### Source data

(* ===== verification/Ticket.v ===== *)
(** * Authentication tickets (src/src/server/client/ticket.rs)

    A ticket is a version, a size and a sequence of tagged fields, all big-endian;
    a blob is a field that nests others.  The signature comes from OpenSSL and is a
    parameter. *)

From S2P Require Import Prelude Protocol.

Inductive TicketData : Type :=
| TEmpty
| TU32 (value : Z)
| TU64 (value : Z)
| TTime (value : Z)
| TBinary (data : bytes)
| TBString (data : bytes)
| TBlob (id : Z) (sdata : list TicketData).

Definition ticket_data_id (d : TicketData) : Z :=
  match d with
  | TEmpty => 0
  | TU32 _ => 1
  | TU64 _ => 2
  | TBString _ => 4
  | TTime _ => 7
  | TBinary _ => 8
  | TBlob id _ => Z.lor 0x3000 id
  end.

(** The sum of a blob is taken in [u16]. *)
Fixpoint ticket_data_len (d : TicketData) : Z :=
  match d with
  | TEmpty => 0
  | TU32 _ => 4
  | TU64 _ => 8
  | TBString data => wrap_u16 (Z.of_nat (length data))
  | TTime _ => 8
  | TBinary data => wrap_u16 (Z.of_nat (length data))
  | TBlob _ sdata => fold_right (λ x acc, wrap_u16 (wrap_u16 (ticket_data_len x + 4) + acc)) 0 sdata
  end.

Fixpoint ticket_data_write (d : TicketData) : bytes :=
  to_be_bytes 2 (ticket_data_id d) ++ to_be_bytes 2 (ticket_data_len d) ++
  match d with
  | TEmpty => []
  | TU32 value => to_be_bytes 4 value
  | TU64 value => to_be_bytes 8 value
  | TBString data => data
  | TTime time => to_be_bytes 8 time
  | TBinary data => data
  | TBlob _ sdata => flat_map ticket_data_write sdata
  end.

(** [Vec::resize(n, 0)]. *)
Definition resize_zero (n : nat) (bs : bytes) : bytes := take n bs ++ replicate (n - length bs) 0.

(** [format!("{}", n)] of an unsigned number, least significant digit last. *)
Fixpoint decimal_digits (fuel : nat) (n : Z) (acc : bytes) : bytes :=
  match fuel with
  | O => acc
  | S fuel =>
      let acc := (0x30 + n mod 10) :: acc in
      if bool_decide (n < 10) then acc else decimal_digits fuel (n / 10) acc
  end.

(** Twenty digits are enough for a [u64]. *)
Definition decimal (n : Z) : bytes := decimal_digits 20 n [].

Section ticket.
(** [sign data]: the signature of the configured key, [None] when no key is
    configured or OpenSSL fails. *)
Context (sign : bytes → option bytes).

Definition sign_ticket (user_blob : TicketData) : TicketData :=
  match sign (ticket_data_write user_blob) with
  | None => TBlob 2 [TBinary [0; 0; 0; 0]; TBinary (replicate 56 0)]
  | Some vec_sign => TBlob 2 [TBinary (bytes_of_string "RPCN"); TBinary vec_sign]
  end.

(** [ticket_id] is what the dispenser returned, [now] the time in milliseconds. *)
Definition Ticket_new (ticket_id now user_id : Z) (npid service_id : string) (cookie : bytes) : list TicketData :=
  let serial_vec := resize_zero 0x14 (decimal ticket_id) in
  let issued_date := wrap_u64 (now - 60 * 1000) in
  let expire_date := wrap_u64 (issued_date + 60 * 1000 * 15) in
  let online_id := resize_zero 0x20 (bytes_of_string npid) in
  let service_id := resize_zero 0x18 (bytes_of_string service_id) in
  let user_data :=
    [ TBinary serial_vec; TU32 0x100; TTime issued_date; TTime expire_date; TU64 user_id; TBString online_id;
      TBinary [0x62; 0x72; 0; 0]; TBString [0x75; 0x6E; 0; 0]; TBinary service_id; TU32 0 ]
    ++ (if bool_decide (cookie ≠ []) then [TBinary cookie] else []) ++ [TEmpty; TEmpty] in
  let user_blob := TBlob 0 user_data in
  [user_blob; sign_ticket user_blob].

Definition generate_blob (data : list TicketData) : bytes :=
  let size := wrap_u32 (fold_right (λ x acc, wrap_u16 (ticket_data_len x + 4) + acc) 0 data) in
  to_be_bytes 4 0x21010000 ++ to_be_bytes 4 size ++ flat_map ticket_data_write data.
End ticket.

(** ** Lengths *)

(** The length of a field's contents before it is reduced to 16 bits. *)
Fixpoint full_len (d : TicketData) : Z :=
  match d with
  | TEmpty => 0
  | TU32 _ => 4
  | TU64 _ | TTime _ => 8
  | TBString data | TBinary data => Z.of_nat (length data)
  | TBlob _ sdata => fold_right (λ x acc, full_len x + 4 + acc) 0 sdata
  end.

Definition fields_len (ds : list TicketData) : Z := fold_right (λ x acc, full_len x + 4 + acc) 0 ds.

Section ind.
Context (P : TicketData → Prop).
Context (Hempty : P TEmpty) (Hu32 : ∀ v, P (TU32 v)) (Hu64 : ∀ v, P (TU64 v)) (Htime : ∀ v, P (TTime v)).
Context (Hbin : ∀ d, P (TBinary d)) (Hstr : ∀ d, P (TBString d)).
Context (Hblob : ∀ id ds, Forall P ds → P (TBlob id ds)).

Fixpoint ticket_data_nested_ind (d : TicketData) : P d :=
  match d with
  | TEmpty => Hempty
  | TU32 v => Hu32 v
  | TU64 v => Hu64 v
  | TTime v => Htime v
  | TBinary data => Hbin data
  | TBString data => Hstr data
  | TBlob id ds => Hblob id ds
      ((fix go ds : Forall P ds :=
          match ds with
          | [] => Forall_nil_2 P
          | d :: ds => Forall_cons_2 P d ds (ticket_data_nested_ind d) (go ds)
          end) ds)
  end.
End ind.

Lemma full_len_nonneg d : 0 ≤ full_len d.
Proof.
  induction d as [| | | | | |id ds IH] using ticket_data_nested_ind; simpl; try lia.
  induction IH; simpl; lia.
Qed.

Lemma fields_len_nonneg ds : 0 ≤ fields_len ds.
Proof. induction ds as [|d ds IH]; simpl; [lia|]. pose proof (full_len_nonneg d). lia. Qed.

Lemma length_to_be_bytes n v : length (to_be_bytes n v) = n.
Proof. unfold to_be_bytes. by rewrite length_rev, length_to_le_bytes. Qed.

(** What is written is the four bytes of the header and the contents. *)
Lemma length_write d : Z.of_nat (length (ticket_data_write d)) = 4 + full_len d.
Proof.
  induction d as [| | | | | |id ds IH] using ticket_data_nested_ind;
    cbn [ticket_data_write]; rewrite !length_app, !length_to_be_bytes; cbn [full_len]; try (simpl; lia).
  enough (Z.of_nat (length (flat_map ticket_data_write ds)) =
    fold_right (λ x acc, full_len x + 4 + acc) 0 ds) by lia.
  induction IH as [|d ds Hd _ IH]; [done|]. cbn [flat_map fold_right]. rewrite length_app. lia.
Qed.

Lemma length_flat_write ds : Z.of_nat (length (flat_map ticket_data_write ds)) = fields_len ds.
Proof.
  induction ds as [|d ds IH]; [done|]. cbn [flat_map]. rewrite length_app, Nat2Z.inj_add, IH, length_write.
  simpl. lia.
Qed.

(** The 16-bit length is the length modulo [2^16]. *)
Lemma ticket_data_len_wrap d : ticket_data_len d = wrap_u16 (full_len d).
Proof.
  unfold wrap_u16. induction d as [| | | | | |id ds IH] using ticket_data_nested_ind; try done.
  cbn [ticket_data_len full_len]. induction IH as [|d ds Hd _ IH]; [done|]. cbn [fold_right].
  rewrite IH, Hd. unfold wrap_u16. rewrite Z.add_mod_idemp_r, Z.add_mod_idemp_l by lia.
  rewrite <- !Z.add_assoc, Z.add_mod_idemp_l by lia. done.
Qed.

Lemma ticket_data_len_small d : full_len d < 2 ^ 16 → ticket_data_len d = full_len d.
Proof.
  intros H. rewrite ticket_data_len_wrap. apply Z.mod_small. pose proof (full_len_nonneg d). lia.
Qed.

Lemma sum_len_small ds :
  (∀ d, d ∈ ds → full_len d + 4 < 2 ^ 16) →
  fold_right (λ x acc, wrap_u16 (ticket_data_len x + 4) + acc) 0 ds = fields_len ds.
Proof.
  induction ds as [|d ds IH]; intros Hs; [done|]. cbn [fold_right].
  assert (full_len d + 4 < 2 ^ 16) as Hd by (apply Hs; set_solver).
  rewrite IH by (intros; apply Hs; set_solver). rewrite ticket_data_len_small by lia.
  unfold wrap_u16. rewrite Z.mod_small by (pose proof (full_len_nonneg d); lia). simpl. lia.
Qed.

Lemma length_resize_zero n bs : length (resize_zero n bs) = n.
Proof. unfold resize_zero. rewrite length_app, length_take, length_replicate. lia. Qed.

(** The user part of a ticket is 164 bytes of fixed fields and the cookie. *)
Lemma user_blob_len sign ticket_id now uid npid sid cookie :
  ∃ blob sig, Ticket_new sign ticket_id now uid npid sid cookie = [blob; sig] ∧
    full_len blob = 164 + (if bool_decide (cookie ≠ []) then 4 + Z.of_nat (length cookie) else 0) ∧
    full_len sig = match sign (ticket_data_write blob) with
                   | None => 68 | Some s => 12 + Z.of_nat (length s) end.
Proof.
  eexists _, _. split; [reflexivity|]. split.
  - case_bool_decide; cbn -[resize_zero]; rewrite !length_resize_zero; simpl; lia.
  - unfold sign_ticket. destruct (sign _); simpl; lia.
Qed.


(* ===== verification/Matchmaking.v ===== *)
(** * Title-specific matchmaking (src/src/server/game_specific_matchmaking.rs)

    One title's ranked search has its rank range narrowed on the server. *)

From S2P Require Import Prelude Protocol Messages.

#[export] Instance int_attr_eta : Eta IntAttr := λ a, mkIntAttr (ia_id a) (ia_num a).
#[export] Instance int_filter_eta : Eta IntSearchFilter := λ f,
  mkIntSearchFilter (isf_search_operator f) (isf_attr f).
#[export] Instance search_req_eta : Eta SearchRoomRequest := λ r,
  mkSearchRoomRequest (sr_option r) (sr_world_id r) (sr_lobby_id r) (sr_range_filter_start_index r)
    (sr_range_filter_max r) (sr_flag_filter r) (sr_flag_attr r) (sr_int_filter r) (sr_bin_filter r)
    (sr_attr_id r).

Definition NPWR02973_00 : ComId := bytes_of_string "NPWR02973_00".
Definition RANK_LOWER_FILTER_INDEX : nat := 3.
Definition RANK_UPPER_FILTER_INDEX : nat := 4.
Definition FIRST_DAN_MAX_RANK : Z := 10.

(** [search_req.int_filter.get(i)?.attr.as_ref()?.num]. *)
Definition filter_num (filters : list IntSearchFilter) (i : nat) : option Z :=
  f ← filters !! i; ia_num <$> isf_attr f.

(** [int_filter.get_mut(i)?.attr.as_mut()?.num = num]. *)
Definition set_filter_num (i : nat) (num : Z) (filters : list IntSearchFilter) : option (list IntSearchFilter) :=
  f ← filters !! i;
  a ← isf_attr f;
  Some (<[i := f <| isf_attr := Some (a <| ia_num := num |>) |>]> filters).

Definition u32_saturating_add (a b : Z) : Z := Z.min (a + b) u32_max.
Definition u32_saturating_sub (a b : Z) : Z := Z.max (a - b) 0.

Definition build_npwr02973_adjusted_request (com_id : ComId) (search_req : SearchRoomRequest) :
  option SearchRoomRequest :=
  if bool_decide (com_id ≠ NPWR02973_00) then None
  else
    lower ← filter_num (sr_int_filter search_req) RANK_LOWER_FILTER_INDEX;
    upper ← filter_num (sr_int_filter search_req) RANK_UPPER_FILTER_INDEX;
    if bool_decide (upper < lower) then None
    else
      let rank := wrap_u32 (lower + (upper - lower) / 2) in
      if bool_decide (rank ≤ FIRST_DAN_MAX_RANK) then None
      else
        let adjusted_lower := Z.min (u32_saturating_add lower 2) rank in
        let adjusted_upper := Z.max (u32_saturating_sub upper 2) rank in
        if bool_decide ((adjusted_lower, adjusted_upper) = (lower, upper)) then None
        else
          l ← set_filter_num RANK_LOWER_FILTER_INDEX adjusted_lower (sr_int_filter search_req);
          l ← set_filter_num RANK_UPPER_FILTER_INDEX adjusted_upper l;
          Some (search_req <| sr_int_filter := l |>).

Lemma filter_num_Some filters i n :
  filter_num filters i = Some n →
  ∃ f a, filters !! i = Some f ∧ isf_attr f = Some a ∧ ia_num a = n.
Proof.
  unfold filter_num. intros (f & Hf & Ha)%bind_Some. apply fmap_Some in Ha as (a & Ha & ->). eauto.
Qed.

Lemma set_filter_num_Some filters i n n' :
  filter_num filters i = Some n →
  ∃ l, set_filter_num i n' filters = Some l ∧ filter_num l i = Some n' ∧ length l = length filters ∧
    (∀ j, j ≠ i → l !! j = filters !! j) ∧
    (∀ f, filters !! i = Some f → ∃ f', l !! i = Some f' ∧ isf_search_operator f' = isf_search_operator f ∧
       (ia_id <$> isf_attr f') = (ia_id <$> isf_attr f)).
Proof.
  intros (f & a & Hf & Ha & _)%filter_num_Some. unfold set_filter_num. rewrite Hf. simpl. rewrite Ha. simpl.
  eexists. split; [reflexivity|]. apply lookup_lt_Some in Hf as Hlt.
  assert (∀ x, <[i := x]> filters !! i = Some x) as Hl by (intros; by apply list_lookup_insert_eq).
  split; [unfold filter_num; by rewrite Hl|]. split; [apply length_insert|].
  split; [intros j Hj; by apply list_lookup_insert_ne|].
  intros f0 Hf0. rewrite Hl. eexists. split; [done|]. assert (f0 = f) as -> by congruence. simpl.
  rewrite Ha. done.
Qed.

(** The rank range of a request. *)
Definition rank_range (req : SearchRoomRequest) : option (Z * Z) :=
  lower ← filter_num (sr_int_filter req) RANK_LOWER_FILTER_INDEX;
  upper ← filter_num (sr_int_filter req) RANK_UPPER_FILTER_INDEX;
  Some (lower, upper).

(** The adjusted request exists only for the one title and only for a range
    whose midpoint is above first dan; it differs from the client's request in the two
    rank bounds alone; the bounds move toward the midpoint by two ranks, or by the
    distance to it where that is less; so the new range lies inside the old one,
    still contains the midpoint, and is strictly smaller. *)
Theorem adjusted_range_narrows c req req' lower upper :
  0 ≤ lower < 2 ^ 32 → 0 ≤ upper < 2 ^ 32 → rank_range req = Some (lower, upper) →
  build_npwr02973_adjusted_request c req = Some req' →
  let mid := lower + (upper - lower) / 2 in
  ∃ lower' upper', rank_range req' = Some (lower', upper') ∧
    c = NPWR02973_00 ∧ 10 < mid ∧
    lower' = Z.min (lower + 2) mid ∧ upper' = Z.max (upper - 2) mid ∧
    lower ≤ lower' ≤ mid ∧ mid ≤ upper' ≤ upper ∧ (lower', upper') ≠ (lower, upper) ∧
    req' <| sr_int_filter := sr_int_filter req |> = req ∧
    (∀ j, j ≠ 3%nat → j ≠ 4%nat → sr_int_filter req' !! j = sr_int_filter req !! j) ∧
    length (sr_int_filter req') = length (sr_int_filter req).
Proof.
  intros Hl Hu Hrr. unfold rank_range, build_npwr02973_adjusted_request in *.
  apply bind_Some in Hrr as (lo & Hlo & (up & Hup & [= -> ->])%bind_Some).
  rewrite Hlo, Hup. simpl. case_bool_decide as Hc; [done|].
  case_bool_decide as Hlu; [done|].
  assert (0 ≤ (upper - lower) / 2 ≤ upper - lower) as Hhalf.
  { split; [apply Z.div_pos; lia|]. apply Z.div_le_upper_bound; lia. }
  unfold wrap_u32. rewrite Z.mod_small by lia. set (mid := lower + (upper - lower) / 2).
  unfold FIRST_DAN_MAX_RANK. case_bool_decide as Hdan; [done|].
  unfold u32_saturating_add, u32_saturating_sub, u32_max.
  set (lo' := Z.min _ mid). set (up' := Z.max _ mid). case_bool_decide as Hsame; [done|].
  destruct (set_filter_num_Some _ _ _ lo' Hlo) as (l1 & -> & Hl1 & Hlen1 & Hother1 & _). simpl.
  assert (filter_num l1 RANK_UPPER_FILTER_INDEX = Some upper) as Hup1
    by (unfold filter_num in *; by rewrite Hother1).
  destruct (set_filter_num_Some _ _ _ up' Hup1) as (l2 & -> & Hl2 & Hlen2 & Hother2 & _). simpl.
  intros [= <-]. exists lo', up'. simpl.
  assert (filter_num l2 RANK_LOWER_FILTER_INDEX = Some lo') as -> by (unfold filter_num in *; by rewrite Hother2).
  simpl. rewrite Hl2. simpl. split; [done|]. split; [done|]. split; [lia|].
  split; [unfold lo'; lia|]. split; [unfold up'; lia|]. split; [unfold lo'; lia|]. split; [unfold up'; lia|].
  split; [done|]. split; [by destruct req|]. split; [|congruence].
  intros j H3 H4. rewrite Hother2 by done. by apply Hother1.
Qed.

Definition ex_rank_filter (n : Z) : IntSearchFilter :=
  mkIntSearchFilter (new_from_value 6) (Some (mkIntAttr (new_from_value 0x4C) n)).

Lemma adjusted_range_narrows_witness :
  let req := mkSearchRoomRequest 0 1 0 0 0 0 0 (ex_rank_filter <$> [0; 0; 0; 12; 20]) [] [] in
  ∃ req' lower' upper', build_npwr02973_adjusted_request NPWR02973_00 req = Some req' ∧
    rank_range req' = Some (lower', upper') ∧ lower' = 14 ∧ upper' = 18.
Proof.
  intros req.
  set (req' := default req (build_npwr02973_adjusted_request NPWR02973_00 req)).
  destruct (adjusted_range_narrows NPWR02973_00 req req' 12 20) as (l & u & H1 & _ & _ & Hl & Hu & _);
    [lia|lia|vm_compute; reflexivity|vm_compute; reflexivity|].
  exists req', l, u. split; [vm_compute; reflexivity|]. split; [exact H1|]. split; [exact Hl|exact Hu].
Defined.
(* ===== verification/StatRules.v ===== *)
(** * What the statistics server answers

    The texts it writes are JSON that stands for the boards and counters they were
    written from; answers about boards are never older than the configured time; no
    request changes a board. *)

From S2P Require Import Prelude Protocol Messages RoomData RoomInv RoomReports ScoreCache ScoreInv ScoreBoard.
From S2P Require Import RoomMachine Text Json Http Config GameTracker StatServer.

(** ** Sanitised strings *)

(** The characters that are dropped, and the control characters that are kept. *)
Definition dropped (b : Z) : bool := bool_decide (b ∈ [8; 12; 10; 13; 9]).
Definition unescaped (b : Z) : bool := bool_decide (b < 32) && negb (dropped b).

(** What a reader sees of a sanitised text. *)
Definition shown (s : bytes) : bytes := filter (λ b, dropped b = false) s.

(** A text all of whose control characters are dropped ones. *)
Definition readable (s : bytes) : bool := negb (existsb unescaped s).

Lemma read_escaped c t : c = 34 ∨ c = 92 → read_string (92 :: c :: t) = '(x, r) ← read_string t; Some (c :: x, r).
Proof. by intros [->| ->]. Qed.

### Instructions for the task
Exactly the lines from the one containing "rank_range req' = Some (lower', upper') ∧ lower'" through the end of the records above are to be printed, and no others.

### Task solution
    rank_range req' = Some (lower', upper') ∧ lower' = 14 ∧ upper' = 18.
Proof.
  intros req.
  set (req' := default req (build_npwr02973_adjusted_request NPWR02973_00 req)).
  destruct (adjusted_range_narrows NPWR02973_00 req req' 12 20) as (l & u & H1 & _ & _ & Hl & Hu & _);
    [lia|lia|vm_compute; reflexivity|vm_compute; reflexivity|].
  exists req', l, u. split; [vm_compute; reflexivity|]. split; [exact H1|]. split; [exact Hl|exact Hu].
Defined.
(* ===== verification/StatRules.v ===== *)
(** * What the statistics server answers

    The texts it writes are JSON that stands for the boards and counters they were
    written from; answers about boards are never older than the configured time; no
    request changes a board. *)

From S2P Require Import Prelude Protocol Messages RoomData RoomInv RoomReports ScoreCache ScoreInv ScoreBoard.
From S2P Require Import RoomMachine Text Json Http Config GameTracker StatServer.

(** ** Sanitised strings *)

(** The characters that are dropped, and the control characters that are kept. *)
Definition dropped (b : Z) : bool := bool_decide (b ∈ [8; 12; 10; 13; 9]).
Definition unescaped (b : Z) : bool := bool_decide (b < 32) && negb (dropped b).

(** What a reader sees of a sanitised text. *)
Definition shown (s : bytes) : bytes := filter (λ b, dropped b = false) s.

(** A text all of whose control characters are dropped ones. *)
Definition readable (s : bytes) : bool := negb (existsb unescaped s).

Lemma read_escaped c t : c = 34 ∨ c = 92 → read_string (92 :: c :: t) = '(x, r) ← read_string t; Some (c :: x, r).
Proof. by intros [->| ->]. Qed.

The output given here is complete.